How does a large language model work?
Large language models (LLMs) are advanced artificial intelligence systems trained on vast amounts of text data to understand and generate human language. They power capabilities such as content generation, summarization, translation, classification, sentiment analysis, question answering, and conversational interaction.
Well-known examples of large language models include BERT, PaLM, GPT-2, GPT-3, GPT-3.5, and GPT-4. These models differ in size (number of trainable parameters), training data, architecture, and the range of tasks they can perform—such as coding, reasoning, conversation, or scientific analysis.
At the core of most modern LLMs is the transformer architecture, which is the foundational design that enables their scale and performance. Transformers allow models to process entire sequences of text in parallel rather than word by word, making training faster and enabling a deeper understanding of context.
The transformer architecture is composed of stacked layers that include self-attention mechanisms and feedforward neural networks. The attention mechanism evaluates how strongly each word in a sentence relates to every other word, allowing the model to understand meaning based on context rather than position alone. This is how LLMs can grasp nuance, intent, and long-range dependencies in language.
During training, LLMs learn statistical patterns in language by predicting missing or next words in sentences across massive datasets. Over time, they develop internal representations of grammar, facts, reasoning patterns, and linguistic structure. Once trained, these models can generate coherent, contextually relevant responses to new inputs by predicting the most likely sequence of words based on the prompt they receive.
Why are large language models important?
Large language models represent a major breakthrough in artificial intelligence because they enable machines to interact with humans using natural language at scale. They allow organizations to automate repetitive knowledge work, surface insights from unstructured data, and provide conversational interfaces that feel intuitive and human-like.
By making advanced language understanding widely accessible, LLMs unlock new efficiencies across customer support, IT, HR, sales, marketing, and engineering. They reduce friction in how people access information and complete tasks, leading to faster problem resolution and improved user experiences.
However, to fully realize their value, organizations must understand the limitations and complexities of LLMs—such as cost, latency, hallucinations, and governance—and apply them thoughtfully in real-world systems.
Why large language models matter for companies
For companies, large language models are a strategic asset that can significantly enhance productivity, reduce operational costs, and improve customer and employee experiences. They enable advanced conversational AI, automate routine tasks, generate content, analyze documents, and support decision-making across the enterprise.

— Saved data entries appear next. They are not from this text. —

(** * Verification of the anomaly-detection utility scripts

    A shallow embedding of [src/datasets.py] (dataset registry, [get],
    [read]) and of [src/plot.py] ([roc_curve], [embed_umap] and the
    figures [histogram], [scatter], [plot_2d], [plot_3d]) together with
    the properties of their data-preparation contract.

    Python code that touches the file system is embedded in a state and
    exception monad over an explicit world: a map from paths to nodes and
    a trace of the effects performed.  Exceptions keep the effects that
    happened before they were raised, as in Python. *)

From Stdlib Require Import ZArith QArith Qround Qabs Lqa String Ascii List Lia.
From Stdlib Require Import DecimalString.
From stdpp Require Import base option list gmap strings sorting.

Local Open Scope Z_scope.
Local Open Scope string_scope.

(** ** Python runtime: exceptions, results, paths *)

Module Py.

Inductive exn : Type :=
| KeyError            (* LookupError: missing dictionary key *)
| IndexError          (* LookupError: index out of range *)
| ValueError
| TypeError
| ZeroDivisionError
| OSError.

(** [KeyError] and [IndexError] are the subclasses of [LookupError]. *)
Definition is_lookup_error (e : exn) : bool :=
  match e with
  | KeyError | IndexError => true
  | _ => false
  end.

Inductive result (A : Type) : Type :=
| Ok (a : A)
| Raise (e : exn).
Arguments Ok {A} a.
Arguments Raise {A} e.

(** State and exception monad over a world [W]. *)
Definition M (W A : Type) : Type := W -> result A * W.

Definition ret {W A} (a : A) : M W A := fun w => (Ok a, w).
Definition raise {W A} (e : exn) : M W A := fun w => (Raise e, w).
Definition bind {W A B} (c : M W A) (k : A -> M W B) : M W B :=
  fun w => match c w with
           | (Ok a, w') => k a w'
           | (Raise e, w') => (Raise e, w')
           end.
Definition lift {W A} (r : result A) : M W A := fun w => (r, w).

(** A Python dict written as a literal: later entries overwrite earlier
    ones with the same key. *)
Definition dict_literal {V} (items : list (string * V)) : gmap string V :=
  foldl (fun m kv => <[kv.1 := kv.2]> m) ∅ items.

(** [d[k]] *)
Definition dict_getitem {V} (d : gmap string V) (k : string) : result V :=
  match d !! k with
  | Some v => Ok v
  | None => Raise KeyError
  end.

(** [k in d] *)
Definition dict_contains {V} (d : gmap string V) (k : string) : bool :=
  bool_decide (is_Some (d !! k)).

(** [x in l] for a list of strings *)
Definition list_contains (l : list string) (x : string) : bool :=
  bool_decide (x ∈ l).

Definition starts_with_slash (s : string) : bool :=
  match s with
  | String c _ => bool_decide (c = "/"%char)
  | EmptyString => false
  end.

Fixpoint ends_with_slash (s : string) : bool :=
  match s with
  | EmptyString => false
  | String c EmptyString => bool_decide (c = "/"%char)
  | String _ s' => ends_with_slash s'
  end.

(** [os.path.join(a, b)] on POSIX: an absolute [b] discards [a]; a
    separator is added unless [a] is empty or already ends with one. *)
Definition os_path_join (a b : string) : string :=
  if starts_with_slash b then b
  else if bool_decide (a = "") || ends_with_slash a then a ++ b
  else a ++ "/" ++ b.

(** [str(n)] for a Python int. *)
Definition str_of_int (n : Z) : string :=
  NilZero.string_of_int (Z.to_int n).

One of the most practical ways organizations adopt LLMs today is through AI Assistants—chat-based interfaces that sit on top of enterprise systems and data. Examples include Moveworks’ enterprise AI Assistant, Microsoft 365 Copilot, GitHub Copilot, and Salesforce Einstein. These assistants allow employees to interact with complex systems using simple natural language queries.
As more organizations deploy AI assistants and LLM-powered tools, having a clear LLM and AI assistant strategy becomes essential. Companies that successfully integrate large language models into their workflows gain a competitive edge by working faster, smarter, and more efficiently in an increasingly digital and AI-driven business environment.